But today…well…even I’m a bit sheepish about admitting my fondness for today’s great thing. How do I talk about it without completely humiliating myself? Alright. I’ll just go ahead and say it. It’s:
Gah! There, I did it. Whew.
If you’re reading this blog from outside of Britain, those words won’t mean anything to you. So, I’m afraid I’m going to have to find the inner strength to explain this to you. Urgh…this is harder than I thought. Baaaasicallly….You’ve Been Framed is a British version of America’s Funniest Home Videos. There, it’s out there. Essentially, what today’s great thing is is a stupid home video show with hacky jokey narration and an endless parade of clips of people being hit in the groin. Look at the logo up there…with it’s zany font and it’s wacky text-boxes…just looking all played out and unfunny. Look at that exclamation point. The nerve.
I just can’t help myself. The format works for me on so many levels.
Firstly, it caters to my short attention span. Nothing lasts longer than two minutes. Sure, many of the gags are, in essence, the same thing over and over again. Guy gets hit in the nuts or Grandma falls off of trampoline or baby sneezes or Dad falls into the pool or, bride’s gown catches fire, or whatever…but they mix them up enough that I can never get tired of them. Once a week, I can sit down for a half an hour of this garbage (right before X-Factor) and actually find myself enjoying the format and the treasures within.
Secondly, it’s unlikely that you’ll find a more joyful or socially acceptable way to celebrate what is basically thirty minutes of pure schadenfreude. Watching people bite it is hil-frickin’-larious. Check out this montage:
Right? Come on, admit it–you laughed a couple of times.
For my entertainment dollar, the animal bits are always the best. Animals are less predictable and much more adorable. Also, because I don’t have any pets, their televised antics help fill the gaping whole in my heart where my own pet should be.

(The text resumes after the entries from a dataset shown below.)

Definition idle (now : Z) (en : cmEntry) : Z := GoTime.sub now (lastAccessed en).

Definition set_closed (en : cmEntry) : cmEntry :=
  {| stale := stale en; refcount := refcount en; token := token en;
     lastAccessed := lastAccessed en; closed := true |}.

Definition newEntry (tok : string) (now : Z) : cmEntry :=
  {| stale := false; refcount := 1; token := tok; lastAccessed := now; closed := false |}.

(** What the threads share for one key: the cache slot of [contextManagers], the
    entries by address, the build slot of [sessionBuilds] with its owner and the
    done channel it holds, and the token store. *)
Record shared (S : Type) := {
  cached : option nat;
  heap : gmap nat cmEntry;
  slot : option (nat * nat);
  next_chan : nat;
  issuer : S
}.

Arguments cached {S}. Arguments heap {S}. Arguments slot {S}. Arguments next_chan {S}.
Arguments issuer {S}.

(** Where [evictEntry] returns to. *)
Inductive evict_return := ToBuild | ToRelease.

(** Program points. [G]: getSessionContext; [B]: buildSessionEntry and
    takeCachedEntry; [E]: evictEntry; [S]: runEvictionPass; [I]:
    invalidateContextManagers; [X]: dropContextManager; [T]: tryEvictEntry;
    [D]: discardConversation. The argument is the entry's address. *)
Inductive pc :=
| Idle
| GLoad | GStale (e : nat) | GRef (e : nat) | GCheck (e : nat) | GTouch (e : nat) | GBack (e : nat)
| GSlot | GWait (ch : nat)
| BLoad | BStale (e : nat) | BRefcount (e : nat) | BShare (e : nat) | BTouch (e : nat)
| BIssue | BStore (tok : string) | BDone (e : nat)
| Holding (e : nat)
| EDelete (k : evict_return) (e : nat) | ERevoke (k : evict_return) (e : nat)
| EClose (k : evict_return) (e : nat)
| SRef (e : nat) | SIdle (e : nat)
| IMark (e : nat) | IRef (e : nat)
| XRef (e : nat)
| TTry (e : nat) | TCached (e : nat) | TMark (e : nat) | TRef (e : nat)
| DTry | DLoad | DMark (e : nat) | DRef (e : nat)
| Release.

#[export] Instance evict_return_eq_dec : EqDecision evict_return.
Proof. solve_decision. Defined.

#[export] Instance pc_eq_dec : EqDecision pc.
Proof. solve_decision. Defined.

(** What a caller asks of an idle thread. *)
Inductive operation := GetContext | Sweep | Invalidate | Drop | Discard.

(** What a step reads from outside: the operation started, the clock, and the
    generated token. *)
Record input := {
  in_op : operation;
  in_now : Z;
  in_gen : option string
}.

(** ** One step of a thread *)

Section machine.
Context {St : Type} `{TokenIssuer St}.
(** The agent, its session key and its archive directory; whether tokens are
    issued for it; and the idle time of the sweep. *)
Variables (agent sessionKey archiveDir : string) (issues : bool) (ttl : Z).

Implicit Types g : shared St.

Definition entry_at g (e : nat) : cmEntry :=
  default {| stale := true; refcount := 0; token := ""; lastAccessed := 0; closed := true |}
    (heap g !! e).

Definition set_entry g (e : nat) (en : cmEntry) : shared St :=
  {| cached := cached g; heap := <[e := en]> (heap g); slot := slot g; next_chan := next_chan g;
     issuer := issuer g |}.

Definition upd g (e : nat) (f : cmEntry → cmEntry) : shared St := set_entry g e (f (entry_at g e)).

Definition set_cached g (c : option nat) : shared St :=
  {| cached := c; heap := heap g; slot := slot g; next_chan := next_chan g; issuer := issuer g |}.

Definition set_issuer g (s : St) : shared St :=
  {| cached := cached g; heap := heap g; slot := slot g; next_chan := next_chan g; issuer := s |}.

(** [sessionBuilds.LoadOrStore]: take the slot with a new channel, or learn
    whose channel it holds. *)
Definition take_slot g (t : nat) : shared St :=
  {| cached := cached g; heap := heap g; slot := Some (t, next_chan g);
     next_chan := S (next_chan g); issuer := issuer g |}.

Definition free_slot g : shared St :=
  {| cached := cached g; heap := heap g; slot := None; next_chan := next_chan g;
     issuer := issuer g |}.

(** A fresh address. *)
Definition alloc g : nat := fresh (dom (heap g) : gset nat).

(** Each procedure is a function on its program points; [None] is a thread that
    waits, or a point of another procedure. *)

(** The operation an idle thread starts, with the entry its first load of the
    cache gives. *)
Definition start (i : input) g (p : pc) : option (shared St * pc) :=
  match p with
  | Idle =>
    match in_op i, cached g with
    | GetContext, _ => Some (g, GLoad)
    | Sweep, Some e => Some (g, SRef e)
    | Invalidate, Some e => Some (g, IMark e)
    | Drop, Some e => Some (g, XRef e)
    | Discard, _ => Some (g, DTry)
    | _, None => None
    end
  | _ => None
  end.

Definition getSessionContext (i : input) (t : nat) g (p : pc) : option (shared St * pc) :=
  match p with
  | GLoad => Some (g, match cached g with Some e => GStale e | None => GSlot end)
  | GStale e => Some (g, if stale (entry_at g e) then GSlot else GRef e)
  | GRef e => Some (upd g e (add_ref 1), GCheck e)
  | GCheck e => Some (g, if stale (entry_at g e) then GBack e else GTouch e)
  | GTouch e => Some (upd g e (touch (in_now i)), Holding e)
  | GBack e => Some (upd g e (add_ref (-1)), GSlot)
  | GSlot =>
    match slot g with
    | None => Some (take_slot g t, BLoad)
    | Some (_, ch) => Some (g, GWait ch)
    end
  | GWait ch =>
    match slot g with
    | Some (_, ch') => if Nat.eqb ch' ch then None else Some (g, GLoad)
    | None => Some (g, GLoad)
    end
  (* the release function *)
  | Holding e => Some (upd g e (add_ref (-1)), Idle)
  | _ => None
  end.

Definition takeCachedEntry (i : input) g (p : pc) : option (shared St * pc) :=
  match p with
  | BLoad => Some (g, match cached g with Some e => BStale e | None => BIssue end)
  | BStale e => Some (g, if stale (entry_at g e) then BRefcount e else BShare e)
  | BRefcount e => Some (g, if refcount (entry_at g e) =? 0 then EDelete ToBuild e else BShare e)
  | BShare e => Some (upd g e (add_ref 1), BTouch e)
  | BTouch e => Some (upd g e (touch (in_now i)), BDone e)
  | _ => None
  end.

(** After [takeCachedEntry] found nothing to share. *)
Definition buildSessionEntry (i : input) g (p : pc) : option (shared St * pc) :=
  match p with
  | BIssue =>
    if issues then
      let '(s, tok) := ti_issue (issuer g) (in_gen i) agent sessionKey archiveDir in
      Some (set_issuer g s, BStore tok)
    else Some (g, BStore "")
  | BStore tok =>
    let e := alloc g in
    Some (set_cached (set_entry g e (newEntry tok (in_now i))) (Some e), BDone e)
  | BDone e => Some (free_slot g, Holding e)
  | _ => None
  end.

Definition evictEntry g (p : pc) : option (shared St * pc) :=
  match p with
  | EDelete k e => Some (set_cached g None, ERevoke k e)
  | ERevoke k e =>
    Some (if bool_decide (sessionKey = "") then g
          else set_issuer g (ti_revoke (issuer g) sessionKey), EClose k e)
  | EClose k e =>
    Some (upd g e set_closed, match k with ToBuild => BIssue | ToRelease => Release end)
  | _ => None
  end.

Definition runEvictionPass (i : input) g (p : pc) : option (shared St * pc) :=
  match p with
  | SRef e => Some (g, if 0 <? refcount (entry_at g e) then Idle else SIdle e)
  | SIdle e => Some (g, if idle (in_now i) (entry_at g e) <? ttl then Idle else TTry e)
  | _ => None
  end.

Definition invalidateContextManagers g (p : pc) : option (shared St * pc) :=
  match p with
  | IMark e => Some (upd g e set_stale, IRef e)
  | IRef e => Some (g, if refcount (entry_at g e) =? 0 then TTry e else Idle)
  | _ => None
  end.

Definition dropContextManager g (p : pc) : option (shared St * pc) :=
  match p with
  | XRef e => Some (g, if 0 <? refcount (entry_at g e) then Idle else TTry e)
  | _ => None
  end.

Definition tryEvictEntry (t : nat) g (p : pc) : option (shared St * pc) :=
  match p with
  | TTry e =>
    match slot g with
    | None => Some (take_slot g t, TCached e)
    | Some _ => Some (g, Idle)
    end
  | TCached e => Some (g, if bool_decide (cached g = Some e) then TMark e else Release)
  | TMark e => Some (upd g e set_stale, TRef e)
  | TRef e => Some (g, if 0 <? refcount (entry_at g e) then Release else EDelete ToRelease e)
  | Release => Some (free_slot g, Idle)
  | _ => None
  end.

(** What it deletes on disk after the eviction is outside the model. *)
Definition discardConversation (t : nat) g (p : pc) : option (shared St * pc) :=
  match p with
  | DTry =>
    match slot g with
    | None => Some (take_slot g t, DLoad)
    | Some _ => Some (g, Idle)
    end
  | DLoad => Some (g, match cached g with Some e => DMark e | None => Release end)
  | DMark e => Some (upd g e set_stale, DRef e)
  | DRef e => Some (g, if 0 <? refcount (entry_at g e) then Release else EDelete ToRelease e)
  | _ => None
  end.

My third line of defense for You’ve Been Framed, is that the format for these home video shows has been streamlined and improved since their inception. Nowadays there’s no Bob Saget, no studio audience, no annoying bits of non-entertainment to stand in the way of unbridled video mayhem. There’s still a narrator, but we never have to see or get to know or pretend to laugh at him. It’s all canned, baby! This incarnation of the show employs comedian Harry Hill currently. Here’s a pic:
So, yeah…we don’t have to deal with him on a very interactive level. This voice from behind the curtain type relationship works out just fine for me.
A fourth reason to extol the virtues of the show is this: The You’ve Been Framed producers have a kind of cultural exchange of buffoonery going with other nations. The format of a a home video show is used world wide and the producers are happy to swap clips with each other. So, sometimes when you’re watching the program, you’ll hear an Aussie accent or something. It turns out that America isn’t the only nation with clumsy idiots who’ve been caught on camera. It only feels that way sometimes! Watching this show reminds you that stupidity is a worldwide phenomenon and something that can bring us all together if we let it!
My fifth and final line of defense for my love of You’ve Been Framed is that it does the work of hours of youtube viewing for you. You’ve Been Framed (and shows like it world-wide) save millions of people from having to scour the Internet for ‘silly cat videos’, or ‘dramatic gopher’. It’s all packaged up for you nicely and broadcast during a family friendly and convenient 6 P.M. or 7 P.M. slot. They’re making it easy for us. Now put down your remote, come out of the closet, and admit that you like it just as much as I do.